Bolivar Neighborhood, also known as The Danger, in David
The neighborhood has a distinctive residential architectural style.
A point of interest is the monument to Francisco Morazan, a leader of the Central American Independence movement. He lived in David for a time.
On the main axis of the area, we can find the History and Art Museum Jose Domingo de Obaldia.
Next door to the museum, there is the Gallegos Foundation building.

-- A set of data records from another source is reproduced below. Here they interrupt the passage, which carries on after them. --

Lemma memory_run h stop a g g' : good h g -> inf_step stop a g = Some (inr g') -> memory_step g g'.
Proof.
  intros Hg. destruct a as [|e| | | |]; cbn [inf_step].
  - unfold go_begin. destruct (pc g) eqn:Epc; try done. intros [= <-]. apply memory_same; [done..|by right].
  - unfold go_receive. destruct (pc g) eqn:Epc, (controller (inf g)); try done; intros [= <-];
      (apply memory_same; [done..|left; unfold left_deltas; cbn; by rewrite ?Epc]).
  - destruct (go_pop g) as [g1|] eqn:E; [|done]. intros [= <-]. by apply memory_pop.
  - intros E. destruct (memory_delta _ _ _ Hg E) as (g1 & [= <-] & ?). done.
  - unfold go_called. destruct (pc g) eqn:Epc; try done. intros [= <-].
    apply memory_same; [done..|left; unfold left_deltas; by rewrite Epc].
  - unfold go_end. destruct (pc g) eqn:Epc; try done. destruct (controller _) as [c|]; [|done].
    destruct stop, (c_pop c); try done. intros [= <-]. apply memory_same; [done..|by right].
Qed.

(** Every object of the first list has been processed. *)
Definition first_done g : Prop :=
  exists ks, first_keys g = Some ks /\ forall k, k ∈ ks -> exists d, d ∈ handled g /\ rkey d = k.

Lemma extends_first_done g g' : extends g g' -> first_done g -> first_done g'.
Proof.
  intros (_ & [ds E] & Hf) (ks & Hks & H). exists ks. split; [by apply Hf|].
  intros k Hk. destruct (H k Hk) as (d & Hd & ?). exists d. split; [|done].
  rewrite E. apply elem_of_app. by left.
Qed.

(** When [HasSynced] holds, the first list has been processed. *)
Lemma good_synced h g : good h g -> synced g = true -> first_done g.
Proof.
  intros [H0 Hh Hs Hd Hst Hds Hk Hf He] Hsyn.
  assert (HasSynced (inf g) = true /\ left_deltas g = []) as [Hhs Hnil].
  { unfold synced, left_deltas in *. by destruct (pc g). }
  unfold HasSynced in Hhs. destruct (controller (inf g)) as [c|] eqn:Ec; [|done].
  pose proof (synced_first c Hhs) as Hfl.
  destruct (first_keys g) as [ks|] eqn:Ek; [|by rewrite (Hf c eq_refl) in Hfl].
  exists ks. split; [done|]. intros k Hin. destruct Hf as (c' & l & [= <-] & El & Hks).
  rewrite Hfl in El. injection El as <-. rewrite Hnil in Hks.
  destruct (Hks k Hin) as [[]%not_elem_of_nil|[[]%not_elem_of_nil|Hh']].
  apply list_elem_of_fmap in Hh' as (d & -> & Hdin). by exists d.
Qed.

(** What was processed is stored, unless it was deleted. *)
Lemma good_handled h g d : good h g -> d ∈ handled g ->
  is_Some (stored (inf g) (rkey d)) \/
  exists d', d' ∈ handled g /\ rkey d' = rkey d /\ rvalue d' = None.
Proof. intros Hg Hd. rewrite (good_stored _ _ Hg). by apply fold_stored. Qed.

End good.
(** ** What an informer holds comes from the API server *)

(** A property of objects that the zero value has and the copy keeps: if all
    objects the API server sends have it, all objects in memory do. *)
Section objects.
Context {T I C : Type} `{!Object T} `{!IndexerOps I} `{!CacheOps T C} `{!ObjectSpec T} `{!CacheSpec C}.
Context (P : T -> Prop) (P_zero : P obj_zero) (P_copy : forall o, P o -> P (obj_copy o)).

Record objects_ok (i : Informer T I C) : Prop := {
  objects_heap l o : i_heap i !! l = Some o -> P o;
  objects_queue c : controller i = Some c -> Forall P (c_objects c)
}.

Lemma objects_upd i h ix es : objects_ok i -> (forall l o, h !! l = Some o -> P o) ->
  objects_ok (upd i h ix es).
Proof. intros [_ Hq] Hh. by constructor. Qed.

Lemma new_objects_ok o : P o -> preserves objects_ok (new (I := I) (C := C) o).
Proof.
  intros Ho s Hs. apply objects_upd; [done|]. intros l o'. rewrite lookup_insert_Some.
  intros [[_ <-]|[_ ?]]; [done|by eapply objects_heap].
Qed.

Lemma write_objects_ok l o : P o -> preserves objects_ok (write (I := I) (C := C) l o).
Proof.
  intros Ho s Hs. apply objects_upd; [done|]. intros l' o'. rewrite lookup_insert_Some.
  intros [[_ <-]|[_ ?]]; [done|by eapply objects_heap].
Qed.

Lemma read_objects_ok {A} l (k : T -> GoM (Informer T I C) A) :
  (forall o, P o -> preserves objects_ok (k o)) -> preserves objects_ok (bind (read l) k).
Proof.
  intros Hk s Hs. unfold bind, read. destruct (i_heap s !! l) as [o|] eqn:Hl; [|done].
  apply Hk; [by eapply objects_heap|done].
Qed.

Lemma notify_objects_ok e : preserves objects_ok (notify (T := T) (I := I) (C := C) e).
Proof.
  intros s Hs. unfold notify. destruct (eventhandler s); [|done]. apply objects_upd; [done|].
  by apply objects_heap.
Qed.

Lemma set_indexer_objects_ok f : preserves objects_ok (set_indexer (T := T) (I := I) (C := C) f).
Proof. intros s Hs. apply objects_upd; [done|]. by apply objects_heap. Qed.

#[local] Hint Resolve new_objects_ok write_objects_ok read_objects_ok notify_objects_ok
  set_indexer_objects_ok P_zero P_copy : go.

Lemma copy_and_clear_objects l : preserves objects_ok (copy_and_clear (I := I) (C := C) l).
Proof. unfold copy_and_clear. auto 8 with go. Qed.
#[local] Hint Resolve copy_and_clear_objects : go.

Lemma process_delta_objects d : preserves objects_ok (process_delta (I := I) (C := C) d).
Proof.
  unfold process_delta. apply preserves_bind.
  { unfold convertToCustom. destruct d.2 as [l|key [l|]|]; auto with go. }
  intros obj. apply preserves_bind; [unfold store_key; destruct obj; auto with go|].
  intros [err|key]; destruct d.1; auto with go;
    apply preserves_get; intros s; destruct (i_get (indexer s) key); auto 6 with go.
Qed.

Lemma decode_all_objects ws : Forall (fun w => forall ty o, w = WObject ty o -> P o) ws ->
  preserves objects_ok (decode_all (I := I) (C := C) ws).
Proof.
  induction 1 as [|w ws Hw _ IH]; cbn [decode_all]; [auto with go|].
  apply preserves_bind; [|intros r; apply preserves_bind; auto with go].
  destruct w as [ty o|k p]; cbn [decode]; [|auto with go].
  apply preserves_bind; [|auto with go]. apply new_objects_ok. by eapply Hw.
Qed.

Lemma objects_step stop a g g' :
  (forall e, a = Receive e -> Forall P (event_objects e)) ->
  objects_ok (inf g) -> inf_step stop a g = Some (inr g') -> objects_ok (inf g').
Proof.
  intros Ha Hg. pose proof Hg as [Hh Hq]. destruct a as [|e| | | |]; cbn [inf_step]; intros E.
  - unfold go_begin in E. destruct (pc g); try done. injection E as <-. constructor; [done|].
    intros c [= <-]. by rewrite new_objects.
  - unfold go_receive in E. destruct (pc g), (controller (inf g)) as [c|] eqn:Ec; try done;
      injection E as <-; (constructor; [done|]); intros c' [= <-]; apply Forall_forall;
      intros o [Ho|Ho]%receive_objects; revert o Ho; apply Forall_forall; auto.
  - unfold go_pop in E. destruct (pc g); try done. destruct (controller (inf g)) as [c|] eqn:Ec; [|done].
    destruct (c_pop c) as [[ws c']|] eqn:Ep; [|done]. specialize (Hq c eq_refl).
    assert (forall o, (exists ty, WObject ty o ∈ ws) \/ o ∈ c_objects c' -> P o) as Hp.
    { intros o Ho. revert Hq. rewrite Forall_forall. intros Hq. apply Hq. by eapply pop_objects. }
    assert (Forall (fun w => forall ty o, w = WObject ty o -> P o) ws) as Hws.
    { apply Forall_forall. intros w Hw ty o ->. apply Hp. left. by exists ty. }
    assert (objects_ok (set_controller c' (inf g))) as Hg'.
    { constructor; [done|]. intros c0 [= <-]. apply Forall_forall. auto. }
    pose proof (decode_all_objects ws Hws _ Hg') as Hd.
    destruct (decode_all ws (set_controller c' (inf g))) as [[rs|p] i]; [|done]. by injection E as <-.
  - unfold go_delta in E. destruct (pc g) as [| |[|d ds]| |]; try done; [by injection E as <-|].
    pose proof (process_delta_objects (raw d) (inf g) Hg) as Hd.
    destruct (process_delta (raw d) (inf g)) as [[[err|]|p] i]; [| |done]; by injection E as <-.
  - unfold go_called in E. destruct (pc g); try done. by injection E as <-.
  - unfold go_end in E. destruct (pc g); try done. destruct (controller (inf g)) as [c|] eqn:Ec; [|done].
    destruct stop, (c_pop c); try done. injection E as <-.
    constructor; [exact Hh|]. intros c' Hc. apply Hq. cbn in Hc. congruence.
Qed.
End objects.

End InformerRun.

This private instution greatly helps to preserve local heritage.
Many historical documents and pictures hang from the walls of the foundation.

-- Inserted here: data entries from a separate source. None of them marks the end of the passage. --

(** Only a worker with a pointer panics. *)
Lemma worker_step_panics o1 o2 w s p : worker_step o1 o2 w s = Some (inl p) ->
  (exists key l, w = Looked key l) \/ exists key l l', w = Found key l l'.
Proof.
  destruct w as [| |[key|n]|key l|key l l'|obj err|obj|]; cbn [worker_step]; try done; [|eauto..|].
  - destruct (q_blocks (queue_of s)); [done|]. by destruct (q_get (queue_of s)) as [[|] ?].
  - right. by eexists _, _, _.
Qed.

Lemma work_cases i o1 o2 s s' : work i o1 o2 s = Some s' ->
  exists w, workers s !! i = Some w /\
    ((exists p, s' = crash p s /\ worker_step o1 o2 w s = Some (inl p)) \/
     (exists w' c f, moved o1 o2 s w w' c f /\ s' = with_worker s i w' c f)).
Proof.
  unfold work. destruct (workers s !! i) as [w|]; [|done]. intros E. exists w. split; [done|].
  destruct (worker_step o1 o2 w s) as [[p|[w' s1]]|] eqn:Es; [| |done]; injection E as <-.
  - left. by exists p.
  - right. destruct (worker_step_moved _ _ _ _ _ _ Es) as (c & f & -> & Hm). by exists w', c, f.
Qed.

Lemma moved_quiet o1 o2 s w w' c f : moved o1 o2 s w w' c f -> quiet (ctl s) c.
Proof.
  destruct 1 as [|obj q _ Eg| | | | | |obj err|]; try done; apply quiet_queue.
  - pose proof (shutting_get (queue_of s)) as Hs. by rewrite Eg in Hs.
  - by autorewrite with queue.
  - destruct err; [destruct ((MaxRetries _ =? 0) || _)|]; by autorewrite with queue.
  - by autorewrite with queue.
Qed.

Also, they have pottery pieces from pre-Columbus era, such as this vessel shaped as a bird.
This striking jaguar is also preserved at the foundation's offices.
In front of the museum and the foundation, this arch provides access to the stone-paved street that is the backbone of the historic neighborhood.
This walk often hosts cultural events, photo sessions and social life.
At the end of the walk, we are rewarded with a very nice view of Saint Joseph Cathedral's belltower, a colonial structure.
At the other side of the cathedral, there is the Bolivar Square, an important feature of the neighborhood.
Across the square, there is a police headquarter located in a historical building that has seen battles and now hosts a small museum.
Inside the police building, you can visit the Coto War Exhibition.
Outside, there are murals about The Guaraperos, an insurrection that took place in Chiriquí in 1866.
Walking back to downtown David, there are more traditional wooden houses.
This house still has a shingle roof, in addition to the traditional two-color paint.
Before ending the tour, we visited the Neighborhood Museum. It has a collection of traditional attire from Chiriqui province.
This private museum also shows furniture and personal objects commonly found many decades ago in townhouses in David.
This neighborhood is the cradle of the City of David, as it was founded here in 1602 by the Spanish. It has two names. The first one is Barrio Bolivar, in honor of Simon Bolivar, hero of the South American independence. The other, more traditional name, is The Danger. This name doesn't have anything to do with the very safe nature of the quarter. It comes from it being the historical location of the local cementery, hospital and jail. Of course, nobody visited these places as a result of a pleasant or safe experience, so the place was associated with dangerous situations. It didn't help that the David River also borders the neighborhood and sometimes it became a drowning risk.
Some tourist attractions include the colonial belltower of David's cathedral, several small museums, a stone-paved walk, a square named after Simon Bolivar, the Francisco Morazan Monument and the interesting residential architecture.